Le seul fabricant kényan de puces ballotté par la géopolitique des États-Unis
Dans le centre du Kenya, entre deux plantations de thé, se trouve la première usine de semi-conducteurs d’Afrique de l’Est. Occupant une salle de conférences reconvertie en laboratoire sur le campus de l’université de technologie Dedan Kimathi, l’une des meilleures écoles d’ingénieurs du pays, cette installation représente une avancée significative pour l’industrie technologique locale.
À l’intérieur, des ingénieurs en mécatronique, vêtus de blouses blanches, franchissent des portes vitrées, se lavent les mains, se coiffent d’une charlotte et enfilent des surchauss. Derrière la dernière porte, une salle blanche illuminée par une lumière stérilisante abrite des galettes de silicium.
Le joyau de cette usine est une machine de lithographie de haute précision, surnommée “Ol’Borana”. Conçue et assemblée localement avec des composants importés, elle permet aux ingénieurs kényans de comprendre chaque pièce, facilitant ainsi la réparation ou la reproduction en cas de défaillance des chaînes d’approvisionnement mondiales.
Stratégie de “friend-shoring”
Semiconductor Technologies Limited (STL), fondée par Anthony Githinji en 2018, est le fruit de trente années d’expérience dans le secteur des semi-conducteurs aux États-Unis.

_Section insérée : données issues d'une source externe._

(* ===== verification/PeerOverlay.v ===== *)
(** * Peer overlay: admission, relay authority and frames

    [crates/transport/src/peer_overlay.rs], first part: the refs of admitted peers, the
    relay authority of an epoch, the state after a revocation, the ranking of relay
    candidates and the validation of overlay frames. Route selection, forwarding and
    failover are in [OverlayRouting]. *)

From S2P Require Import Prelude Collections Bytes StrOps Crypto Transport IcePolicy ConnPolicy RouteGraph.

(** ** Field validators *)

Definition overlay_bad_label (value : string) : bool :=
  is_blank value || negb (bool_decide (trim value = value)) || (128 <? str_len value).

Definition validate_label (value label : string) : result unit TransportError :=
  reject_policy (overlay_bad_label value)
    (label +:+ " must be non-empty trimmed text up to 128 bytes").

Definition validate_nonzero_32 (value : bytes) (label : string) : result unit TransportError :=
  reject_policy (bool_decide (value = replicate 32 0)) (label +:+ " must not be all zero").

Definition PEER_OVERLAY_FRAME_SCHEMA_VERSION : N := 1.
Definition PEER_OVERLAY_MAX_RELAY_HOPS : N := 3.

Definition loop_id_validate (id : bytes) : result unit TransportError :=
  reject_policy (bool_decide (id = replicate 16 0)) "peer overlay loop id must not be all zero".

Definition ack_id_validate (id : bytes) : result unit TransportError :=
  reject_policy (bool_decide (id = replicate 16 0)) "peer overlay ack id must not be all zero".

(** ** Peer refs and the admitted set *)

Record PeerOverlayPeerRef := {
  ovp_peer_id : SignalingPeerId;
  ovp_member_id : string;
  ovp_device_id : string;
  ovp_epoch : N
}.

#[export] Instance PeerOverlayPeerRef_eq_dec : EqDecision PeerOverlayPeerRef.
Proof. solve_decision. Defined.

Definition validate_shape (p : PeerOverlayPeerRef) : result unit TransportError :=
  check validate_label (ovp_member_id p) "peer overlay member id" in
  check validate_label (ovp_device_id p) "peer overlay device id" in
  Ok tt.

Record PeerOverlayAdmittedSet := {
  ovs_current_epoch : N;
  ovs_admitted : gmap string PeerOverlayPeerRef;
  ovs_revoked : gset string
}.

(** Both constructors fill a map by peer id: each ref passes [pre], and an id may occur
    once. *)
Fixpoint unique_by_id (pre : PeerOverlayPeerRef → result unit TransportError) (dup : string)
    (l : list PeerOverlayPeerRef) (m : gmap string PeerOverlayPeerRef) :
    result (gmap string PeerOverlayPeerRef) TransportError :=
  match l with
  | [] => Ok m
  | p :: rest =>
      check pre p in
      check reject_policy (bool_decide (is_Some (m !! ovp_peer_id p))) dup in
      unique_by_id pre dup rest (<[ovp_peer_id p := p]> m)
  end.

Definition admit_check (current_epoch : N) (revoked : gset string) (p : PeerOverlayPeerRef) :
    result unit TransportError :=
  check validate_shape p in
  check reject_policy (negb (ovp_epoch p =? current_epoch))
    "peer overlay admitted peer epoch must match current epoch" in
  reject_policy (bool_decide (ovp_peer_id p ∈ revoked))
    "peer overlay admitted set must not include revoked peers".

Definition admitted_set_new (current_epoch : N) (admitted : list PeerOverlayPeerRef)
    (revoked : gset string) : result PeerOverlayAdmittedSet TransportError :=
  let* m := unique_by_id (admit_check current_epoch revoked)
              "peer overlay admitted peers must be unique" admitted ∅ in
  check reject_policy (bool_decide (size m < 2)%nat)
    "peer overlay requires at least two admitted peers" in
  Ok {| ovs_current_epoch := current_epoch; ovs_admitted := m; ovs_revoked := revoked |}.

Definition validate_ref (s : PeerOverlayAdmittedSet) (p : PeerOverlayPeerRef) :
    result unit TransportError :=
  check validate_shape p in
  check reject_policy (negb (ovp_epoch p =? ovs_current_epoch s))
    "peer overlay frame ref uses a stale or future epoch" in
  check reject_policy (bool_decide (ovp_peer_id p ∈ ovs_revoked s))
    "peer overlay frame ref names a revoked peer" in
  match ovs_admitted s !! ovp_peer_id p with
  | Some a =>
      reject_policy (negb (bool_decide (a = p)))
        "peer overlay frame ref does not match admitted member/device binding"
  | None => policy_error "peer overlay frame ref is not admitted in the current epoch"
  end.

(** ** Frame auth and relay authority *)

Record PeerOverlayAuth := {
  ovu_group_id_commitment : bytes;
  ovu_epoch : N;
  ovu_sender_leaf_index : N;
  ovu_confirmation_tag_commitment : bytes;
  ovu_frame_auth_tag : bytes
}.

Definition auth_validate (s : PeerOverlayAdmittedSet) (a : PeerOverlayAuth) :
    result unit TransportError :=
  check reject_policy (negb (ovu_epoch a =? ovs_current_epoch s))
    "peer overlay auth epoch must match current admitted epoch" in
  check validate_nonzero_32 (ovu_group_id_commitment a) "peer overlay group id commitment" in
  check validate_nonzero_32 (ovu_confirmation_tag_commitment a)
    "peer overlay confirmation commitment" in
  reject_policy (len (ovu_frame_auth_tag a) <? 16)
    "peer overlay frame auth tag must be at least 16 bytes".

Bien que le laboratoire de STL soit modeste par rapport à d’autres usines, il représente un pas en avant pour le Kenya dans un domaine stratégique.
La géopolitique, notamment les tensions entre les États-Unis et la Chine, influence le secteur des semi-conducteurs. Les initiatives de “friend-shoring” visent à établir des chaînes d’approvisionnement plus résilientes en s’appuyant sur des partenaires considérés comme fiables. Cela pourrait offrir au Kenya une opportunité de se positionner comme un acteur clé dans cette dynamique.
Conséquence directe
L’essor de l’industrie des semi-conducteurs au Kenya pourrait non seulement renforcer l’économie locale, mais également contribuer à la diversification des chaînes d’approvisionnement mondiales, répondant ainsi à des enjeux géopolitiques contemporains.